Posted March 5, 2014 by Karen Hansen-Kuhn
One of the most controversial provisions in free trade agreements is the Investor-State Dispute Settlement (ISDS) mechanism, which gives corporations the right to sue governments over public measures that undermine their expected profits. It’s a pretty outrageous assault on democratic structures. In fact, when I tell people new to the trade debate about it, at first they often don’t believe me.

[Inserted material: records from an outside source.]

Lemma six_writes_lookup (n1 n2 n3 n4 n5 n6 : native) w :
  10 <= key_total w ->
  let w' := after_write 9 n6 (after_write 4 n5 (after_write 8 n4
              (after_write 7 n3 (after_write 6 n2 (after_write 5 n1 w))))) in
  map (fun k => keys w' !! k) [5; 6; 7; 8; 4; 9]%nat
  = map Some [n1; n2; n3; n4; n5; n6]
  /\ (forall k : nat, (k < 4 \/ 9 < k)%nat -> keys w' !! k = keys w !! k)
  /\ length (keys w') = length (keys w).
Proof.
  intros Hn. simpl. split; [|split].
  - repeat (first [ rewrite list_lookup_insert_eq
                      by (rewrite ?length_insert; lia)
                  | rewrite list_lookup_insert_ne by lia ]).
    reflexivity.
  - intros k Hk. rewrite !list_lookup_insert_ne by lia. reflexivity.
  - rewrite !length_insert. reflexivity.
Qed.

(** X10. On a deck of at least ten keys, pushing the six tiles succeeds and
    writes them, converted to the native format, to the keys 5, 6, 7, 8, 4
    and 9 in that order; every other key keeps its bitmap. *)
Theorem push_six_tiles (i1 i2 i3 i4 i5 i6 : image) w :
  10 <= key_total w ->
  exists w',
    push_to_streamdeck_tile_images to_native_format [i1; i2; i3; i4; i5; i6] w
    = (Ok tt, w')
    /\ trace w'
       = trace w
         ++ [EvSetKeyImage 5 (to_native_format i1);
             EvSetKeyImage 6 (to_native_format i2);
             EvSetKeyImage 7 (to_native_format i3);
             EvSetKeyImage 8 (to_native_format i4);
             EvSetKeyImage 4 (to_native_format i5);
             EvSetKeyImage 9 (to_native_format i6)]
    /\ length (keys w') = length (keys w)
    /\ map (fun k => keys w' !! k) [5; 6; 7; 8; 4; 9]%nat
       = map (fun img => Some (to_native_format img)) [i1; i2; i3; i4; i5; i6]
    /\ (forall k : nat, (k < 4 \/ 9 < k)%nat -> keys w' !! k = keys w !! k).
Proof.
  intros Hn. eexists.
  split; [rewrite (push_six _ _ _ _ _ _ [] w ltac:(lia)); reflexivity|].
  split; [simpl; rewrite <- !app_assoc; reflexivity|].
  destruct (six_writes_lookup (to_native_format i1) (to_native_format i2)
              (to_native_format i3) (to_native_format i4)
              (to_native_format i5) (to_native_format i6) w Hn)
    as (Hlook & Hrest & Hlen).
  split; [exact Hlen|]. split; [exact Hlook | exact Hrest].
Qed.





(** X12. The key table has six entries: pushing more than six images writes
    the first six and raises [IndexError] at the seventh. *)
Theorem push_seventh_image (i1 i2 i3 i4 i5 i6 i7 : image)
    (more : list image) w :
  10 <= key_total w ->
  exists w6,
    push_to_streamdeck_tile_images to_native_format [i1; i2; i3; i4; i5; i6] w
    = (Ok tt, w6)
    /\ push_to_streamdeck_tile_images to_native_format
         (i1 :: i2 :: i3 :: i4 :: i5 :: i6 :: i7 :: more) w
       = (Raise IndexError, w6).
Proof.
  intros Hn. eexists. split.
  - rewrite (push_six _ _ _ _ _ _ [] w ltac:(lia)). reflexivity.
  - rewrite (push_six _ _ _ _ _ _ (i7 :: more) w ltac:(lia)).
    apply push_from_unmapped. reflexivity.
Qed.

End Deck.

(** ** The passes of the driver loop *)

Section Passes.

Variable textbbox : font -> str -> Z * Z * Z * Z.
Context {native : Type}.
Variable to_native_format : image -> native.
Implicit Types w : @world native.

Local Abbreviation key_total w := (Z.of_nat (length (keys w))).
Local Abbreviation tick :=
  (fun i => bind (update_timer textbbox to_native_format i)
              (fun _ => sleep 1)).
Local Abbreviation timer_events :=
  (flat_map (fun i => [timer_event textbbox to_native_format i;
                       @EvSleep native 1])).

Lemma range_down_refresh :
  range_down REFRESH_INTERVAL
  = [30; 29; 28; 27; 26; 25; 24; 23; 22; 21; 20; 19; 18; 17; 16; 15; 14; 13;
     12; 11; 10; 9; 8; 7; 6; 5; 4; 3; 2; 1].
Proof. reflexivity. Qed.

But it is a fact. ISDS is included in bilateral and regional trade and investment pacts around the world. The supposed justification is that legal systems in many countries don’t adequately protect foreign investments, so it creates a special tribunal just for them. For example, under NAFTA, three U.S. agribusiness firms sued the Mexican government over restrictions on high-fructose corn syrup, and won $169 million in compensation. Tobacco giant Phillip Morris, operating through its Hong Kong subsidiary, has sued the Australian government over new rules on cigarette labels that highlight fthe health dangers. If that one seems a bit convoluted, it’s because when the Australian government signed a free trade agreement with the United States, it refused to include ISDS, saying its legal system was perfectly able to handle any disputes. But Australia was already bound by an investment pact with Hong Kong.

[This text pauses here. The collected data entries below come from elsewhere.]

(** Instrumentation: the same evaluation, with the point it was asked at
    appended to a log. *)
Definition logged {W X A : Type} (f : X -> Eval W A) : X -> Eval (W * list X) A :=
  fun x wl => let (a, w') := f x (fst wl) in (a, (w', snd wl ++ [x])).

(** [for i in range(n): st = body(i, st)]. *)
Fixpoint for_each {W St : Type} (body : nat -> St -> Eval W St)
    (indices : list nat) (st : St) : Eval W St :=
  match indices with
  | [] => ret st
  | i :: rest => st' <- body i st ;; for_each body rest st'
  end.

Definition for_range {W St : Type} (n : nat) (body : nat -> St -> Eval W St)
    (st : St) : Eval W St :=
  for_each body (seq 0 n) st.

(** ** vqe_with_two_qubits.ipynb: the gradient-descent loop *)

Module VQE.
Section Loop.
Context {T : Type} {ST : Scalar T} {W : Type}.

Definition ParameterVector : Type := list T.

(** What one differentiated evaluation of the objective yields: the cost
    ([forward]) and the gradient at the evaluated point. *)
Definition ObjectiveResult : Type := (T * list T)%type.

Definition Objective : Type := ParameterVector -> Eval W ObjectiveResult.

(** [opt = qml.GradientDescentOptimizer(stepsize=0.2)] *)
Record GradientDescentOptimizer : Type := { stepsize : T }.

(** Modelled from the spec: [GradientDescentOptimizer.apply_grad] belongs to
    the PennyLane library, which the notebook calls and the repository does
    not contain.  The rule is the steepest-descent update
    [parameters[i] <- parameters[i] - step_size * gradient[i]], every
    coordinate paired with the gradient coordinate of the same index.  The
    rule is defined for a gradient of the length of the parameter vector,
    which is what a differentiated objective returns and the only gradient
    [VariationalOptimizer.step] lets through; on any other the pairing stops
    at the shorter list, and no statement below relies on that. *)
Definition apply_grad (opt : GradientDescentOptimizer)
    (grad args : list T) : ParameterVector :=
  map (fun ge => ssub (snd ge) (smul (stepsize opt) (fst ge))) (combine grad args).

(** Modelled from the spec: [GradientDescentOptimizer.step_and_cost] of the
    PennyLane library (not in the repository): one differentiated evaluation
    of the objective at the vector passed in, then the update; returns the
    new vector and the cost of that evaluation.  This is the step the
    notebook's loop takes, and the successful path of the spec's [step]; the
    error conditions the spec adds to [step] are those of
    [VariationalOptimizer.step] below. *)
Definition step_and_cost (opt : GradientDescentOptimizer)
    (objective_fn : Objective) (args : ParameterVector)
    : Eval W (ParameterVector * T) :=
  '(forward, g) <- objective_fn args ;;
  ret (apply_grad opt g args, forward).

(** The variables of the optimisation cell; [stdout] holds, for each
    [print], the step number and the cost it formats. *)
Record vars : Type := {
  params : ParameterVector;
  energy_track : list T;
  stdout : list (nat * T)
}.

(** The body of [for i in range(steps)]:
<<
    params, cost = opt.step_and_cost(cost_fn, params)
    energy_track.append(cost)
    if i % 10 == 0:
        print(f"Step {i:2d} | Energy = {cost:.6f}")
>> *)
Definition loop_body (opt : GradientDescentOptimizer) (cost_fn : Objective)
    (i : nat) (v : vars) : Eval W vars :=
  '(params', cost) <- step_and_cost opt cost_fn (params v) ;;
  let energy_track' := energy_track v ++ [cost] in
  let stdout' := if i mod 10 =? 0 then stdout v ++ [(i, cost)] else stdout v in
  ret {| params := params'; energy_track := energy_track'; stdout := stdout' |}.

(** [energy_track = []] and the initial [params]. *)
Definition init (params0 : ParameterVector) : vars :=
  {| params := params0; energy_track := []; stdout := [] |}.

(** The whole cell. *)
Definition run (opt : GradientDescentOptimizer) (cost_fn : Objective)
    (steps : nat) (params0 : ParameterVector) : Eval W vars :=
  for_range steps (loop_body opt cost_fn) (init params0).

This expansion of corporate rights has become a big issue in the public debate on the Transatlantic Trade and Investment Partnership (TTIP, also known as TAFTA). The EU announced in January that it would pause the negotiations on that mechanism in TTIP so it could hold a public consultation on the issue. But the Obama Administration has not followed suit, so a group of 43 U.S. organizations (including IATP, along with labor, environmental, faith and farm groups), led by the AFL-CIO, sent a letter to the U.S. Trade Representative Michael Froman demanding a similar pause in the U.S., to get more public input.
Even without ISDS, there are many very real problems with TTIP, including a drive for “regulatory coherence” that could push health and environmental standards down to the lowest common denominator on both sides of the Atlantic. But if they can at least stop and talk about the wisdom of this dubious proposal for new corporate rights in the EU, why not here as well? What is the Obama Administration afraid of?